About this task: Here are the records. Write out exactly the lines between the one holding "Unicode tables of" and the one holding "(** ** Python strings *)", inclusive.

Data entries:
Start of Block
(** After the step at index [t], the entries at [t] are those of that step. *)
Lemma prefix_records t st :
  well_formed X y lambdas beta0 -> prefix (S t) = Ret st ->
  betas st !! t = Some (beta_init (buf st)) /\
  exists d, last (calls st) = Some d /\ c_t d = t /\ ~ is_warm d /\
            c_after d = buf st /\
            c_ret d = fst (cd_logreg (c_args d) (c_in d)) /\
            gaps st !! t = Some (o_gap (c_ret d)) /\
            n_iters st !! t = Some (o_n_iter (c_ret d)) /\
            n_active_features st !! t = Some (o_n_active (c_ret d)).
Proof.
  intros Hwf H.
  destruct (prefix_lengths _ _ Hwf H) as [_ Hk].
  destruct (prefix_extend _ _ _ _ _ _ _ _ _ _ _ t (S t) st (Nat.le_succ_diag_r t) H)
    as (tol & st_t & _ & Ht & Hloop).
  replace (S t - t)%nat with 1%nat in Hloop by lia.
  cbn [seq] in Hloop. rewrite path_loop_single in Hloop.
  destruct (prefix_lengths _ _ Hwf Ht) as [(L1 & L2 & L3 & L4) _].
  apply (path_step_records _ _ _ _ _ _ _ _ _ _ _ _ _ _ Hloop); lia.
Qed.

(** Later steps leave the entries of earlier indices alone. *)
Lemma prefix_frame j k st_j st_k :
  (j <= k)%nat -> prefix j = Ret st_j -> prefix k = Ret st_k ->
  forall i, (i < j)%nat ->
    betas st_k !! i = betas st_j !! i /\ gaps st_k !! i = gaps st_j !! i /\
    n_iters st_k !! i = n_iters st_j !! i /\
    n_active_features st_k !! i = n_active_features st_j !! i.
Proof.
  intros Hjk Hj Hk i Hi.
  destruct (prefix_extend _ _ _ _ _ _ _ _ _ _ _ j k st_k Hjk Hk)
    as (tol & st_j' & _ & Hj' & Hloop).
  rewrite Hj in Hj'. injection Hj' as <-.
  destruct (path_loop_frame _ _ _ _ _ _ _ _ _ _ _ _ _ _ Hloop) as [_ Hf].
  apply Hf. rewrite in_seq. lia.
Qed.

(** Gap strategy: the warm start runs at every index but the first as soon
    as there is a feature, whatever the earlier solves reported. *)
Lemma gap_warm_calls st :
  well_formed X y lambdas beta0 -> gap = true ->
  prefix n_lambdas = Ret st ->
  forall t, (t < n_lambdas)%nat ->
    (warm_call_at (calls st) t <-> t <> 0%nat /\ (0 < n_features X)%nat).
Proof.
  intros Hwf Hg H t Ht.
  destruct (prefix_start _ _ Hwf H) as (tol & st0 & Hloop & Hc & _ & _ & _ & _ & Hna).
  destruct (path_loop_calls_gap _ _ _ _ _ _ _ _ _ _ _ _ _ _ _ Hg Hloop)
    as (new & Hnew & _ & Hw).
  - intros i Hi. rewrite Hna. apply lookup_repeat. lia.
  - rewrite Hnew, Hc. cbn [app]. apply Hw. lia.
Qed.

(** Strong strategy: the mask of every warm-start call is recomputed. *)
Lemma strong_warm_calls st :
  well_formed X y lambdas beta0 -> strong = true ->
  prefix n_lambdas = Ret st ->
  forall c, In c (calls st) -> is_warm c -> strong_call_ok (as_grid lambdas) c.
Proof.
  intros Hwf Hs H c Hc Hwarm.
  destruct (prefix_start _ _ Hwf H) as (tol & st0 & Hloop & Hc0 & _).
  destruct (path_loop_calls_strong _ _ _ _ _ _ _ _ _ _ _ _ _ _ Hs Hloop)
    as (new & Hnew & Hok).
  rewrite Hnew, Hc0 in Hc. now apply Hok.
Qed.

(** Without the strong strategy the calls form a chain. *)
Lemma gap_chain st :
  well_formed X y lambdas beta0 -> strong = false ->
  prefix n_lambdas = Ret st -> chain_ok None (calls st).
Proof.
  intros Hwf Hs H.
  destruct (prefix_start _ _ Hwf H) as (tol & st0 & Hloop & Hc0 & _).
  destruct (path_loop_chain _ _ _ _ _ _ _ _ _ _ _ _ _ _ _ Hs Hloop) as [Hchain _].
  - rewrite Hc0. exact I.
  - unfold tail_ok. now rewrite Hc0.
  - exact Hchain.
Qed.

End PrefixFacts.

Section StrongOnly.

Variable cd_logreg : kernel_args -> buffers -> kernel_out * buffers.
Variables (X : ndarray2) (y : list R) (lambdas : grid).
Variables (tol : R) (norm_X2 : list R) (max_iter f screening : Z).

Local Abbreviation step :=
  (path_step cd_logreg X y lambdas tol norm_X2 max_iter f screening false true).
Local Abbreviation loop :=
  (path_loop cd_logreg X y lambdas tol norm_X2 max_iter f screening false true).
(** * Tweet monitor bot ([main.py]): the monitoring engine

    A shallow embedding of the parts of [main.py] that poll a Twitter
    timeline, filter and de-duplicate the newest tweet, relay it to a
    Telegram chat, and start and stop such monitors from chat commands:

    - the scraper helpers [get_tweet_text], [get_tweet_id],
      [get_user_tweets];
    - the polling thread [monitor_tweets];
    - the global registry [monitor_flags] and the conversation handlers
      that write to it and answer the chat.

    A Python [str] is the sequence of its Unicode code points. Values
    that come out of [response.json()] are modelled as a type of JSON
    values with Python's subscript, truthiness and equality written out;
    Python exceptions are an explicit outcome of every step that can
    raise, the awaited Telegram calls of the handlers included. The
    Unicode tables of the Python runtime (case mapping, the word class of
    [re], white space) are a parameter of the development. *)

From Stdlib Require Import String Ascii ZArith NArith List Bool Lia Sorted.
From stdpp Require Import base gmap list fin_maps.

Open Scope Z_scope.
Open Scope string_scope.
Open Scope list_scope.

(** ** Python strings *)

(** A code point is a number below [0x110000]; nothing in the program
    depends on the bound. *)
Definition codepoint : Type := N.

Definition pystr : Type := list codepoint.

(** [ord(c)] for an ASCII character. *)
Definition ord (c : ascii) : codepoint := N_of_ascii c.
(** [rint] leaves an integer as it is. *)
Lemma rint_inject_Z (z : Z) : rint (inject_Z z) = z.
Proof.
  unfold rint. rewrite Qfloor_Z.
  destruct (Qltb_spec (inject_Z z - inject_Z z) (1 # 2)) as [H|H]; [done|].
  exfalso. apply H. lra.
Qed.

Lemma rint_comp (x y : Q) : x == y → rint x = rint y.
Proof.
  intros E. unfold rint. rewrite (Qfloor_comp _ _ E).
  assert (Hb : ∀ a b c d, a == b → c == d → Qltb a c = Qltb b d).
  { intros a b c d E1 E2. unfold Qltb. by rewrite E1, E2. }
  rewrite (Hb (x - inject_Z (Qfloor y)) (y - inject_Z (Qfloor y)) (1 # 2) (1 # 2))
    by (rewrite ?E; reflexivity).
  rewrite (Hb (1 # 2) (1 # 2) (x - inject_Z (Qfloor y)) (y - inject_Z (Qfloor y)))
    by (rewrite ?E; reflexivity).
  reflexivity.
Qed.

Lemma Qsum_replicate_0 (n : nat) : Qsum (replicate n 0) == 0.
Proof. induction n as [|n IH]; simpl; [lra|]. rewrite IH. lra. Qed.

(** Overwriting one entry changes the sum by the difference. *)
Lemma Qsum_insert (l : list Q) (i : nat) (old v : Q) :
  l !! i = Some old → Qsum (<[i := v]> l) == Qsum l - old + v.
Proof.
  revert i. induction l as [|x l IH]; intros [|i] H; simpl in *; try done.
  - injection H as ->. lra.
  - rewrite (IH _ H). lra.
Qed.

(** ** Results, the sampling monad and loops *)

Lemma result_bind_Ok {A B : Type} (m : result A) (k : A → result B) (b : B) :
  result_bind m k = Ok b ↔ ∃ a, m = Ok a ∧ k a = Ok b.
Proof.
  destruct m as [a| |]; simpl; split.
  - intros H. by exists a.
  - by intros (a' & [= <-] & H).
  - done.
  - by intros (a' & [=] & _).
  - done.
  - by intros (a' & [=] & _).
Qed.

Section MonadFacts.
Context {R : NumpyRandom}.
Lemma emits_try_except {A} P (body : M A) catches (handler : exn -> M A) :
  emits P body -> (forall e, emits P (handler e)) ->
  emits P (try_except body catches handler).
Proof.
  intros Hb Hh w r w'. unfold try_except.
  destruct (body w) as [[a|e] w1] eqn:Hbw.
  - intros [= <- <-]. exact (Hb _ _ _ Hbw).
  - destruct (catches (exn_class_of e)).
    + intros H. destruct (Hb _ _ _ Hbw) as (evs1 & Ht1 & HP1).
      destruct (Hh e _ _ _ H) as (evs2 & Ht2 & HP2).
      exists (evs1 ++ evs2). rewrite Ht2, Ht1, app_assoc.
      split; [reflexivity|]. apply Forall_app; split; assumption.
    + intros [= <- <-]. exact (Hb _ _ _ Hbw).
Qed.

Lemma emits_weaken {A} (P Q : event -> Prop) (m : M A) :
  (forall e, P e -> Q e) -> emits P m -> emits Q m.
Proof.
  intros HPQ Hm w r w' H. destruct (Hm _ _ _ H) as (evs & Ht & HP).
  exists evs. split; [exact Ht|]. eapply Forall_impl; eassumption.
Qed.

Create HintDb emits.
#[local] Hint Resolve emits_ret emits_raise emits_lift emits_bind emits_try_finally
  emits_try_except : emits.

(** The executor talks to the warehouse only, and the only statements it
    executes are the [USE] directive and the query it was given. *)
Definition executor_event (sql_query db_name : str) (e : event) : Prop :=
  is_warehouse_event e = true /\
  forall st, e = EvExecute st ->
             st = txt "USE `" ++ db_name ++ txt "`" \/ st = sql_query.

Lemma query_databricks_emits E sql_query db_name :
  emits (executor_event sql_query db_name)
        (query_databricks E sql_query (Some db_name)).
Proof.
  unfold query_databricks.
  repeat (first [ apply emits_bind; [|intros ?]
                | apply emits_try_finally
                | apply emits_ret ]);
    try (destruct db_name; [apply emits_ret|]);
    apply emits_call; (split; [reflexivity|]); intros st Hst;
    try discriminate; injection Hst as <-; auto.
Qed.

Lemma generate_insight_emits E rows columns prompt :
  emits (fun e => is_post e = true) (generate_insight E rows columns prompt).
Proof.
  unfold generate_insight.
  apply emits_bind; [apply emits_lift|]. intros formatted.
  destruct (forallb _ formatted); [|apply emits_raise].
  apply emits_bind; [apply emits_call; reflexivity|]. intros res.
  destruct (Nat.eqb _ _); [apply emits_lift|apply emits_raise].
Qed.

Definition logged (w : world) (ev : event) : world :=
  {| schemas := schemas w; files := files w; trace := trace w ++ [ev] |}.

(** [generate_sql] makes exactly one call, to the generation service. *)
Lemma generate_sql_world E prompt schema db_name w r w' :
  generate_sql E prompt schema db_name w = (r, w') ->
  w' = logged w (EvPost (sql_payload prompt schema db_name)).
Proof.
  unfold generate_sql, bind, call, lift, raise, logged. simpl.
  destruct (requests_post E _ _) as [res|e]; [|intros [= _ <-]; reflexivity].
  destruct (Nat.eqb _ _); [|intros [= _ <-]; reflexivity].
  destruct (json_content res); intros [= _ <-]; reflexivity.
Qed.

Lemma generate_sql_ok E prompt schema db_name w res raw :
  requests_post E (trace w) (sql_payload prompt schema db_name) = Val res ->
  status_code res = 200 ->
  json_content res = Val raw ->
  generate_sql E prompt schema db_name w
  = (sanitize E raw db_name, logged w (EvPost (sql_payload prompt schema db_name))).
Proof.
  intros Hpost Hstatus Hcontent.
  unfold generate_sql, bind, call, lift, logged. simpl.
  rewrite Hpost, Hstatus, Hcontent. simpl. reflexivity.
Qed.

(** ** The [analyze] route *)

Definition use_statement (db_name : str) : str := txt "USE `" ++ db_name ++ txt "`".
Lemma settle_text_stopped (m : Machine) :
  task (tasks m) SendText ≠ Running →
  task (tasks (settle m)) SendText ≠ Running
  ∧ sent_texts (trace (settle m)) = sent_texts (trace m).
Proof.
  intros Hst.
  assert (Hleave : ∀ c,
            task (tasks (with_pc c (leave_group m))) SendText ≠ Running
            ∧ sent_texts (trace (with_pc c (leave_group m))) = sent_texts (trace m)).
  { intros c. split; [apply cancelled_not_running|].
    cbn [trace with_pc leave_group emit]. rewrite sent_texts_app.
    cbn. by rewrite app_nil_r. }
  destruct (settle_cases m) as [[_ ->] | [(_ & _ & ->) | (_ & _ & ->)]];
    [apply Hleave | apply Hleave | done].
Qed.

Lemma in_group_stopped (p : pipeline) (m : Machine) :
  task (tasks m) p ≠ Running → in_group p m = false.
Proof.
  intros Hst. unfold in_group.
  destruct (task (tasks m) p) eqn:E; cbn [is_running_task];
    first [ by destruct Hst | apply andb_false_r ].
Qed.

(** Once [send_text] has returned, no step but a new connection starts it
    again, and no text is sent. *)
Lemma text_stopped_step (m : Machine) (ev : event) :
  (∀ o, ev ≠ Connect o) →
  task (tasks m) SendText ≠ Running →
  task (tasks (step m ev)) SendText ≠ Running
  ∧ sent_texts (trace (step m ev)) = sent_texts (trace m).
Proof.
  intros Hev Hst.
  assert (Hend : ∀ p s m0,
            p ≠ SendText →
            task (tasks m0) SendText ≠ Running →
            task (tasks (end_task p s m0)) SendText ≠ Running
            ∧ sent_texts (trace (end_task p s m0)) = sent_texts (trace m0)).
  { intros p s m0 Hp H0. unfold end_task.
    destruct (settle_text_stopped (with_tasks (set_task p s (tasks m0)) m0)) as [H1 H2].
    - cbn [tasks with_tasks]. by rewrite task_set_task_ne.
    - done. }
  assert (Hno : in_group SendText m = false).
  { unfold in_group. destruct (task (tasks m) SendText); try done.
    all: by rewrite andb_false_r. }
  destruct ev; cbn [step]; rewrite ?Hno; try done;
    repeat match goal with
      | |- context [bool_decide ?P] => destruct (bool_decide P); [|done]
      | |- context [in_group ?p m] => destruct (in_group p m) eqn:?; [|done]
      end.
  - unfold run_start.
    pose proof (initialize_client_no_text new_client (self m)) as Ht.
    destruct (initialize_client _ _) as [[[] a] tr]; cbn [snd] in Ht;
      cbn -[sent_texts]; by rewrite sent_texts_app, Ht, app_nil_r.
  - by destruct (Hev outcome).
  - unfold run_recover.
    pose proof (initialize_client_no_text new_client (self m)) as Ht.
    destruct (initialize_client _ _) as [[[] a] tr]; cbn [snd] in Ht;
      cbn -[sent_texts]; rewrite ?sent_texts_app, ?Ht; cbn; by rewrite ?app_nil_r.
  - unfold step_send_realtime. destruct (Q.get _) as [[msg q]|]; [|done].
    cbn. rewrite sent_texts_app. cbn. by rewrite app_nil_r.
  - unfold step_listen, capture_put.
    destruct (capture m); try done; by destruct (Q.put _ _).
  - unfold recv_response.
    destruct (on_response r (self m)) as [[a es]|e] eqn:Hr; [|by apply Hend].
    unfold on_response in Hr.
    repeat case_match; simplify_eq/=; rewrite ?sent_texts_app; cbn;
      by rewrite ?app_nil_r.
  - unfold recv_turn_complete, on_turn_complete. by rewrite drain_all.
  - unfold step_play. destruct (Q.get _) as [[b q]|]; [|done].
    cbn. rewrite sent_texts_app. cbn. by rewrite app_nil_r.
  - apply Hend; [|done]. intros ->. congruence.
  - destruct (_config_task (self m)) as [[]|]; done.
  - unfold run_cancel. destruct (pc m); try done.
    assert (is_running_task (task (tasks m) SendText) = false) as ->
      by (by destruct (task (tasks m) SendText)).
    split; [apply cancelled_not_running|].
    cbn -[sent_texts]. rewrite sent_texts_app. cbn. by rewrite app_nil_r.
  - by destruct (Q.put _ _).
  - by destruct (Q.put _ _).
Qed.

(** X14. An error while sending a text is swallowed by [send_text]: when
    [session.send] raises on a text that is not the quit token, while the
    other four pipelines run, the text pipeline ends normally and nothing
    else happens: the group keeps running with its session as it is and no
    reconnection starts.  From then on, whatever happens, no text is read
    from the queue or sent until [run] opens a new connection (which
    creates a new [send_text] task). *)
Theorem send_text_error_is_swallowed (m : Machine) (e : exn) (text : string)
    (q : Queue string) :
  in_group SendText m = true →
  (∀ p, p ≠ SendText → task (tasks m) p = Running) →
  Q.get (external_input_queue (self m)) = Some (text, q) →
  PyStr.lower text ≠ "q" →
  let m' := step m (StepSendText (Some e)) in
  pc m' = InGroup
  ∧ task (tasks m') SendText = Done
  ∧ (∀ p, p ≠ SendText → task (tasks m') p = Running)
  ∧ session (self m') = session (self m)
  ∧ trace m' = trace m ++ [ESend (TextInput (PyStr.or_else text ".") true)]
  ∧ ∀ evs, Forall (λ ev, ∀ o, ev ≠ Connect o) evs →
      in_group SendText (run_events m' evs) = false
      ∧ sent_texts (trace (run_events m' evs)) = sent_texts (trace m').
Proof.
  intros Hin Hrun Hget Hq m'.
  pose proof (in_group_pc _ _ Hin) as Hpc.
  assert (Hm' : m' = with_tasks (set_task SendText Done (tasks m))
                       (emit [ESend (TextInput (PyStr.or_else text ".") true)]
                          (with_self (with_external_input_queue q (self m)) m))).
  { unfold m'. cbn [step]. rewrite Hin. unfold step_send_text. rewrite Hget.
    unfold send_text_body.
    destruct (String.eqb_spec (PyStr.lower text) "q") as [?|_]; [done|].
    cbn [map on_exception]. by rewrite end_task_send_text_waits. }
  rewrite Hm'. split_and!; try done.
  - intros p Hp. cbn [tasks with_tasks]. rewrite task_set_task_ne by done.
    by apply Hrun.
  - intros evs Hevs.
    set (m1 := with_tasks _ _).
    assert (Hst : task (tasks m1) SendText ≠ Running) by done.
    clearbody m1. revert m1 Hst.
    induction Hevs as [|ev evs Hev _ IH]; intros m1 Hst.
    + split; [|done]. by apply in_group_stopped.
    + destruct (text_stopped_step m1 ev Hev Hst) as [Hst1 Htr1].
      change (run_events m1 (ev :: evs)) with (run_events (step m1 ev) evs).
      destruct (IH _ Hst1) as [H1 H2]. split; [done | congruence].
Qed.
End of Block
Answer:
    Unicode tables of the Python runtime (case mapping, the word class of
    [re], white space) are a parameter of the development. *)

From Stdlib Require Import String Ascii ZArith NArith List Bool Lia Sorted.
From stdpp Require Import base gmap list fin_maps.

Open Scope Z_scope.
Open Scope string_scope.
Open Scope list_scope.

(** ** Python strings *)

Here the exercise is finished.